The Ecke Ranch in Encinitas was the world’s largest grower of poinsettias, at one time having an international market share of more than 50%. Paul III, who took over in 1992 and started a growing operation in Guatemala to try and stay competitive on price, sold the business in 2012 to the Dutch company Agribio which, the following year, merged with German company Dümmen, the latter taking over the poinsettia business. See the 2017 Dümmen digital catalogue of Ecke poinsettias.
A poinsettia Christmas ‘tree’ in San Diego, California. Photo: Jon Sullivan, via Wikimedia
According to this 2011 story about the three generations of the Eckes, between 70 and 80 million poinsettias are on display in American homes and stores during the festive season! (I saw one this week beside the fireplace of Marge and Homer Simpson.)
Garden writer George Wiegel details some of the difficulties in getting poinsettias to produce their Christmas colouring at the right time – or even again. (If you click on the link to read the full story I’m not sure why Paul Ecke senior is called ‘Albert’.)
“Pigments in the bracts react to seasonal light changes, taking their cue when nights start becoming longer than days.
“This is what drives poinsettia growers crazy because the plants are very picky about that light, especially when they’re being coerced to colour in time to meet store orders.
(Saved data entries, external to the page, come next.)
Lemma resolved_model_listed_or_default_witness :
  ("llama-3.1-8b-instant" = default_model Groq
   \/ exists r, net_all_up (trace empty_world) (listing Groq both_keys) = Responded r
                /\ In "llama-3.1-8b-instant" (catalog Groq r))
  /\ "llama-3.1-8b-instant" <> "no-such-model".
Proof.
  pose proof (resolved_model_listed_or_default net_all_up Groq both_keys
                (JStr "no-such-model") speed empty_world _ _ eq_refl) as [H1 H2].
  split; [exact H1|].
  apply (H2 "no-such-model" _ eq_refl eq_refl); [|discriminate].
  cbn. intros [H | []]. discriminate H.
Defined.

Lemma pickFirstAvailable_found priority available p before after :
  priority = before ++ p :: after -> In p available ->
  Forall (fun q => ~ In q available) before ->
  pickFirstAvailable priority available = Some p.
Proof.
  intros -> Hin Hall.
  induction Hall as [|q before Hq Hall IH]; cbn [app pickFirstAvailable].
  - apply includes_In in Hin. now rewrite Hin.
  - destruct (includes available (JStr q)) eqn:E; [|exact IH].
    apply includes_In in E. contradiction.
Qed.

Lemma pickFirstAvailable_missing priority available :
  Forall (fun q => ~ In q available) priority ->
  pickFirstAvailable priority available = None.
Proof.
  induction 1 as [|q rest Hq Hall IH]; [reflexivity|]. cbn [pickFirstAvailable].
  destruct (includes available (JStr q)) eqn:E; [|exact IH].
  apply includes_In in E. contradiction.
Qed.

(** X15.  [pickFirstAvailable] returns [p] exactly when [p] is the
    first entry of the priority list that is in the catalog, and nothing
    exactly when no entry of the priority list is in the catalog. *)
Theorem pickFirstAvailable_spec (priority available : list string) :
  (forall p, pickFirstAvailable priority available = Some p <->
     exists before after,
       priority = before ++ p :: after /\ In p available /\
       Forall (fun q => ~ In q available) before)
  /\ (pickFirstAvailable priority available = None <->
        Forall (fun q => ~ In q available) priority).
Proof.
  split.
  - intros p. split; [apply pickFirstAvailable_Some|].
    intros (before & after & Hp & Hin & Hall).
    now apply (pickFirstAvailable_found _ _ _ before after).
  - split; [apply pickFirstAvailable_None | apply pickFirstAvailable_missing].
Qed.

(** X16.  Whenever the listing request is answered, resolution returns
    a model id, chosen in this order: the requested model when it is a
    non-empty string in the catalog, whatever the preset; otherwise the
    first entry of the provider's priority list for the preset that is in
    the catalog; otherwise the first catalog entry, when it is not the
    empty string; and the hardcoded default when the catalog is empty. *)
Theorem resolution_order (net : network) (p : provider) (env : Bindings) (requested : jsval)
    (preset : Preset) (w : world) (r : response)
    (Hanswered : net (trace w) (listing p env) = Responded r) :
  exists m,
    resolve net p env requested preset w = (Ok m, logged w (listing p env))
    /\ (forall s, requested = JStr s -> s <> "" -> In s (catalog p r) -> m = s)
    /\ (truthy requested && includes (catalog p r) requested = false ->
          (forall q before after,
             priority p preset = before ++ q :: after -> In q (catalog p r) ->
             Forall (fun x => ~ In x (catalog p r)) before -> m = q)
          /\ (Forall (fun x => ~ In x (catalog p r)) (priority p preset) ->
                (forall a rest, catalog p r = a :: rest -> a <> "" -> m = a)
                /\ (catalog p r = [] -> m = default_model p))).
Proof.
  destruct (resolve_responded net p env requested preset w r Hanswered)
    as (m & Hrun & _ & Hreq & Hrest).
  exists m. split; [exact Hrun|]. split; [exact Hreq|]. intros Hr.
  destruct (Hrest Hr) as [Hprio Hnone]. split.
  - intros q before after Hp Hin Hall. apply Hprio.
    now apply (pickFirstAvailable_found _ _ _ before after).
  - intros Hall. apply Hnone. now apply pickFirstAvailable_missing.
Qed.

Lemma resolution_order_witness :
  exists m,
    resolve net_listed_but_404 Groq groq_only (JStr "llama-3.3-70b-versatile") speed empty_world
      = (Ok m, logged empty_world (listing Groq groq_only))
    /\ m = "llama-3.3-70b-versatile".
Proof.
  destruct (resolution_order net_listed_but_404 Groq groq_only
              (JStr "llama-3.3-70b-versatile") speed empty_world _ eq_refl)
    as (m & Hrun & Hreq & _).
  exists m. split; [exact Hrun|]. apply (Hreq _ eq_refl); [discriminate|].
  vm_compute. auto.
Defined.

(** X17.  A response is classified as decommissioned when its status is
    404; when its status is 400, exactly when its body contains [model]
    in any letter case, followed on the same line by [decommissioned] or
    [not found] in any letter case; and for no other status, whatever the
    body says. *)
Theorem decommissioned_classification (st : Z) (body : string) :
  (st = 404 -> isDecommissionedHttp st body = true)
  /\ (st = 400 ->
        (isDecommissionedHttp st body = true <->
         exists pre mdl gap kw rest,
           body = pre +:+ mdl +:+ gap +:+ kw +:+ rest /\
           lower_string mdl = "model" /\ no_line_terminator gap = true /\
           (lower_string kw = "decommissioned" \/ lower_string kw = "not found")))
  /\ (st <> 404 -> st <> 400 -> isDecommissionedHttp st body = false).
Proof.
  split; [intros ->; reflexivity|]. split.
  - intros ->. rewrite <- decommission_pattern_iff. unfold isDecommissionedHttp.
    cbn [Z.eqb Pos.eqb andb]. destruct (decommission_pattern body); split; auto.
  - intros H404 H400. unfold isDecommissionedHttp.
    apply Z.eqb_neq in H404, H400. now rewrite H404, H400.
Qed.

(** ** More on the rate limiter *)

Lemma split_at_last {A} (c : A) : forall x y d d',
  ~ In c d -> ~ In c d' -> x ++ c :: d = y ++ c :: d' -> x = y /\ d = d'.
Proof.
  induction x as [|a x IH]; intros [|b y] d d' Hd Hd' H; cbn [app] in H.
  - injection H as ->. auto.
  - injection H as <- ->. exfalso. apply Hd. apply in_or_app. right. now left.
  - injection H as -> <-. exfalso. apply Hd'. apply in_or_app. right. now left.
  - injection H as <- H. destruct (IH y d d' Hd Hd' H) as [-> ->]. auto.
Qed.

Lemma digits_no_colon d :
  ~ In ":"%char (list_ascii_of_string (NilEmpty.string_of_uint d)).
Proof. induction d; cbn; [tauto|..]; (intros [H | H]; [discriminate H | auto]). Qed.

Lemma string_of_int_no_colon n : 0 <= n -> ~ In ":"%char (list_ascii_of_string (string_of_int n)).
Proof.
  destruct n as [|p|p]; intros Hn; [|apply digits_no_colon | lia].
  cbn. intros [H | H]; [discriminate H | exact H].
Qed.

Lemma string_of_int_inj a b : 0 <= a -> 0 <= b -> string_of_int a = string_of_int b -> a = b.
Proof.
  intros Ha Hb H. apply (f_equal parseInt) in H.
  rewrite !parseInt_string_of_nonneg in H by assumption. now injection H.
Qed.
Ideally, they want 14 hours of interrupted darkness each night for 8 to 10 weeks.
“Mess up and they won’t fully colour. Quality Greenhouses near Dillsburg verified that years ago when a crop of finicky poinsettias was traced to stray light entering the greenhouse from nearby dock lights.
“This is also the reason why home gardeners have trouble getting their summered-over poinsettia to turn red again the following year. Forget to turn off a light at night, and you’re stuck with a greenish poinsettia.”
Poinsettias have been developed over the years to now include, as well as red and white, pink bracts, salmon, purple and multi-coloured. Photo: Yinan Chen, via Wikimedia
Poinsettia Day is marked in the US on December 12, the date of Dr Poinsett’s death and, coincidentally, the Day of the Virgin in Mexico when the plants are traditionally displayed.